Some days I substituted running for a different part of the commute. I would take the subway to Grand Central but get off the commuter train before White Plains and run to my office from these intermediate stops. I was not very familiar with the suburbs I was running through and this added to a sense of discovery that running gave me.

I furthered to my geographical knowledge when I had extra time. I would take the subway to a stop in the Bronx, the borough north of Manhattan and south of Westchester County’s White Plains. I discovered long runs through parks in the Bronx and Westchester County, parks that I otherwise would never have known about.

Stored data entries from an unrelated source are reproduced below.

(* ===== verification/Float64.v ===== *)
(** Go's float64 as far as the program computes with it: conversion from an int,
    division and [math.Ceil], as IEEE 754 defines them for binary64 away from the
    underflow and overflow ranges (the program divides page counts).

    A float is a mantissa and an exponent, standing for [mant * 2 ^ expo]; a result
    is the exact quotient rounded to 53 bits, to nearest with ties to even. *)

From stdpp Require Import base tactics.
From Stdlib Require Import ZArith Lia.
From S2P Require Import Prelude.

Record float64 : Type := Float { mant : Z; expo : Z }.

(** The integer nearest to n/d, the even one of two. *)
Definition nearest_even (n d : Z) : Z :=
  let q := n / d in
  let r := n mod d in
  if 2 * r <? d then q
  else if d <? 2 * r then q + 1
  else if Z.even q then q else q + 1.

(** n / (d * 2^e) as a fraction. *)
Definition scaled (e n d : Z) : Z * Z :=
  if 0 <=? e then (n, d * 2 ^ e) else (n * 2 ^ (- e), d).

(** The exponent that leaves 53 bits before the point, for n, d > 0. *)
Definition exponent (n d : Z) : Z :=
  let e := Z.log2 n - Z.log2 d - 53 in
  let '(n1, d1) := scaled e n d in
  if n1 <? 2 ^ 53 * d1 then e else e + 1.

(** The float nearest to n/d, for d > 0. *)
Definition round_quotient (n d : Z) : float64 :=
  if n =? 0 then Float 0 0
  else
    let e := exponent (Z.abs n) d in
    let '(n1, d1) := scaled e (Z.abs n) d in
    Float (Z.sgn n * nearest_even n1 d1) e.

Definition float_of_int (z : Z) : float64 := round_quotient z 1.

(** Division by a positive float. *)
Definition float_div (a b : float64) : float64 :=
  round_quotient (mant a * 2 ^ Z.max 0 (expo a - expo b)) (mant b * 2 ^ Z.max 0 (expo b - expo a)).

(** [int(math.Ceil(f))], for a result that fits an int. *)
Definition int_Ceil (f : float64) : Z :=
  if 0 <=? expo f then mant f * 2 ^ expo f else - ((- mant f) / 2 ^ (- expo f)).

(** ** Rounding *)

Lemma nearest_even_close n d : 0 < d -> 2 * Z.abs (nearest_even n d * d - n) <= d.
Proof.
  intros Hd. unfold nearest_even. pose proof (Z.mod_pos_bound n d Hd).
  pose proof (Z.div_mod n d ltac:(lia)).
  destruct (Z.ltb_spec (2 * (n mod d)) d); [nia |].
  destruct (Z.ltb_spec d (2 * (n mod d))); [nia |]. destruct (Z.even (n / d)); nia.
Qed.

Lemma pow2_pos k : 0 <= k -> 0 < 2 ^ k.
Proof. intros. apply Z.pow_pos_nonneg; lia. Qed.

Lemma scaled_pos e n d n1 d1 : 0 < n -> 0 < d -> scaled e n d = (n1, d1) -> 0 < n1 /\ 0 < d1.
Proof.
  unfold scaled. intros Hn Hd. destruct (Z.leb_spec 0 e); intros [= <- <-].
  - pose proof (pow2_pos e). nia.
  - pose proof (pow2_pos (- e)). nia.
Qed.

(** Scaling by one power less doubles the fraction. *)
Lemma scaled_pred e n d n1 d1 n2 d2 :
  0 < n -> 0 < d -> scaled e n d = (n1, d1) -> scaled (e + 1) n d = (n2, d2) -> n1 * d2 = 2 * n2 * d1.
Proof.
  unfold scaled. intros Hn Hd. destruct (Z.leb_spec 0 e).
  - rewrite (proj2 (Z.leb_le 0 (e + 1))) by lia. intros [= <- <-] [= <- <-].
    rewrite Z.pow_add_r by lia. change (2 ^ 1) with 2. nia.
  - intros [= <- <-]. destruct (Z.leb_spec 0 (e + 1)); intros [= <- <-].
    + replace e with (-1) by lia. change (2 ^ (- -1)) with 2. change (2 ^ (-1 + 1)) with 1. nia.
    + replace (- e) with (1 + - (e + 1)) by lia. rewrite Z.pow_add_r by lia. change (2 ^ 1) with 2. nia.
Qed.

(** The scaled fraction has its 53 bits: it is at least 2^52. *)
Lemma log2_scaled n d n1 d1 :
  0 < n -> 0 < d -> scaled (Z.log2 n - Z.log2 d - 53) n d = (n1, d1) -> 2 ^ 52 * d1 < n1.
Proof.
  intros Hn Hd. pose proof (Z.log2_spec n Hn) as [Hn1 _]. pose proof (Z.log2_spec d Hd) as [_ Hd2].
  pose proof (Z.log2_nonneg n). pose proof (Z.log2_nonneg d).
  set (a := Z.log2 n) in *. set (b := Z.log2 d) in *. unfold scaled.
  destruct (Z.leb_spec 0 (a - b - 53)); intros [= <- <-].
  - assert (2 ^ a = 2 ^ 52 * 2 ^ Z.succ b * 2 ^ (a - b - 53))
      by (rewrite <- !Z.pow_add_r by lia; f_equal; lia).
    pose proof (pow2_pos (a - b - 53)). nia.
  - assert (2 ^ a * 2 ^ (- (a - b - 53)) = 2 ^ 52 * 2 ^ Z.succ b)
      by (rewrite <- !Z.pow_add_r by lia; f_equal; lia).
    pose proof (pow2_pos (- (a - b - 53))). nia.
Qed.

Lemma exponent_bits n d n1 d1 :
  0 < n -> 0 < d -> scaled (exponent n d) n d = (n1, d1) -> 2 ^ 52 * d1 <= n1.
Proof.
  intros Hn Hd. unfold exponent.
  destruct (scaled (Z.log2 n - Z.log2 d - 53) n d) as [n0 d0] eqn:E0.
  pose proof (log2_scaled _ _ _ _ Hn Hd E0). destruct (Z.ltb_spec n0 (2 ^ 53 * d0)).
  - rewrite E0. intros [= <- <-]. lia.
  - intros E1. pose proof (scaled_pred _ _ _ _ _ _ _ Hn Hd E0 E1).
    destruct (scaled_pos _ _ _ _ _ Hn Hd E0), (scaled_pos _ _ _ _ _ Hn Hd E1). nia.
Qed.

(** A quotient below 2^53 has an exponent of at most zero: its float is the nearest
    multiple of 2^-k, where x/y*2^k has at least 53 bits. *)
Lemma round_quotient_spec n d :
  0 < n -> 0 < d -> n < 2 ^ 53 * d ->
  exists m k, round_quotient n d = Float m (- k) /\ 0 <= k /\
    2 ^ 52 * d <= n * 2 ^ k /\ 2 * Z.abs (m * d - n * 2 ^ k) <= d.
Proof.
  intros Hn Hd Hlt. unfold round_quotient. rewrite (proj2 (Z.eqb_neq n 0)) by lia.
  rewrite Z.abs_eq, Z.sgn_pos by lia. destruct (scaled (exponent n d) n d) as [n1 d1] eqn:E.
  pose proof (exponent_bits _ _ _ _ Hn Hd E) as Hb. destruct (scaled_pos _ _ _ _ _ Hn Hd E) as [Hn1 Hd1].
  pose proof (nearest_even_close n1 d1 Hd1) as Hc.
  assert (He : exponent n d <= 0).
  { destruct (Z.le_gt_cases (exponent n d) 0); [done |]. exfalso. unfold scaled in E.
    rewrite (proj2 (Z.leb_le 0 _)) in E by lia. injection E as <- <-.
    assert (2 ^ exponent n d = 2 * 2 ^ (exponent n d - 1)) as Hp
      by (rewrite <- Z.pow_succ_r by lia; f_equal; lia).
    pose proof (pow2_pos (exponent n d - 1)). nia. }
  exists (nearest_even n1 d1), (- exponent n d).
  assert (E' : n1 = n * 2 ^ (- exponent n d) /\ d1 = d).
  { unfold scaled in E. destruct (Z.leb_spec 0 (exponent n d)); injection E as <- <-; [| done].
    replace (exponent n d) with 0 by lia. simpl. lia. }
  destruct E' as [-> ->]. rewrite Z.opp_involutive, Z.mul_1_l. repeat split; [lia | exact Hb | exact Hc].
Qed.

(** Integers below 2^53 are exact. *)
Lemma float_of_int_exact n : 0 < n < 2 ^ 53 -> exists k, 0 <= k /\ float_of_int n = Float (n * 2 ^ k) (- k).
Proof.
  intros Hn. destruct (round_quotient_spec n 1) as (m & k & E & Hk & _ & Hc); [lia.. |].
  exists k. split; [done |]. unfold float_of_int. rewrite E. f_equal. lia.
Qed.

Lemma int_Ceil_unique m k c : 0 <= k -> 2 ^ k * (c - 1) < m <= 2 ^ k * c -> int_Ceil (Float m (- k)) = c.
Proof.
  intros Hk Hm. pose proof (pow2_pos k Hk). unfold int_Ceil. cbn [mant expo].
  rewrite Z.opp_involutive. destruct (Z.leb_spec 0 (- k)).
  - replace k with 0 in * by lia. change (- 0) with 0. change (2 ^ 0) with 1 in *. lia.
  - assert (- m / 2 ^ k = - c); [| lia]. symmetry. apply (Z.div_unique _ _ _ (2 ^ k * c - m)); lia.
Qed.

(** Rounding up the float of a quotient gives the quotient rounded up. *)
Theorem ceil_div_exact x y :
  0 <= x < 2 ^ 53 -> 0 < y < 2 ^ 53 ->
  int_Ceil (float_div (float_of_int x) (float_of_int y)) = (x + y - 1) / y.
Proof.
  intros Hx Hy. destruct (float_of_int_exact y Hy) as (kb & Hkb & ->).
  destruct (Z.eq_dec x 0) as [-> | Hx0].
  { cbn -[Z.mul Z.pow]. rewrite Z.div_small by lia. done. }
  destruct (float_of_int_exact x) as (ka & Hka & ->); [lia |].
  unfold float_div. cbn [mant expo]. set (M := 2 ^ Z.max ka kb).
  assert (HM : 0 < M) by (apply pow2_pos; lia).
  replace (x * 2 ^ ka * 2 ^ Z.max 0 (- ka - - kb)) with (x * M)
    by (unfold M; rewrite <- Z.mul_assoc, <- Z.pow_add_r by lia; f_equal; f_equal; lia).
  replace (y * 2 ^ kb * 2 ^ Z.max 0 (- kb - - ka)) with (y * M)
    by (unfold M; rewrite <- Z.mul_assoc, <- Z.pow_add_r by lia; f_equal; f_equal; lia).
  destruct (round_quotient_spec (x * M) (y * M)) as (m & k & -> & Hk & Hb & Hc); [nia.. |].
  set (c := (x + y - 1) / y).
  assert (Hcx : y * (c - 1) < x <= y * c).
  { unfold c. pose proof (Z.div_mod (x + y - 1) y ltac:(lia)). pose proof (Z.mod_pos_bound (x + y - 1) y). lia. }
  pose proof (pow2_pos k Hk) as HP. apply int_Ceil_unique; [done |]. set (P := 2 ^ k) in *.
  (* the common factor of the fraction goes away *)
  assert (Hb' : 2 ^ 52 * y <= x * P) by nia.
  assert (Hc' : 2 * Z.abs (m * y - x * P) <= y).
  { assert (m * (y * M) - x * M * P = (m * y - x * P) * M) as E by ring.
    rewrite E, Z.abs_mul, (Z.abs_eq M) in Hc by lia. nia. }
  clear Hb Hc HM. assert (HyP : y < 2 * P) by nia. split.
  - assert (y * (P * (c - 1) + P) - y * P + P <= x * P) by nia. nia.
  - assert (x * P <= y * (P * c)) by nia. nia.
Qed.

These running patterns changed after a few years of working in the suburbs when I bought a car to get to my office. I often worked until 10 PM. I did not run that late, and the commute by public transportation at that hour was longer than in the morning or afternoon and, frankly, often scary. The car got me home much quicker at night, and I felt safer.

But I used that car for running, too. I would find some place in between home and White Plains to park the car, get out, and run in an area I would not otherwise have gone to.  I ran the circumference of Roosevelt Island in the East River; I ran on the paths of Bronx and Westchester Parks; I ran the narrow streets of City Island, that seaside village that, surprisingly, is part of New York City. Except for that car and the running, I am not sure that I ever would have seen it and such places as Orchard Beach and Pelham Parkway and the dam up in Westchester, all spectacular places in their own ways.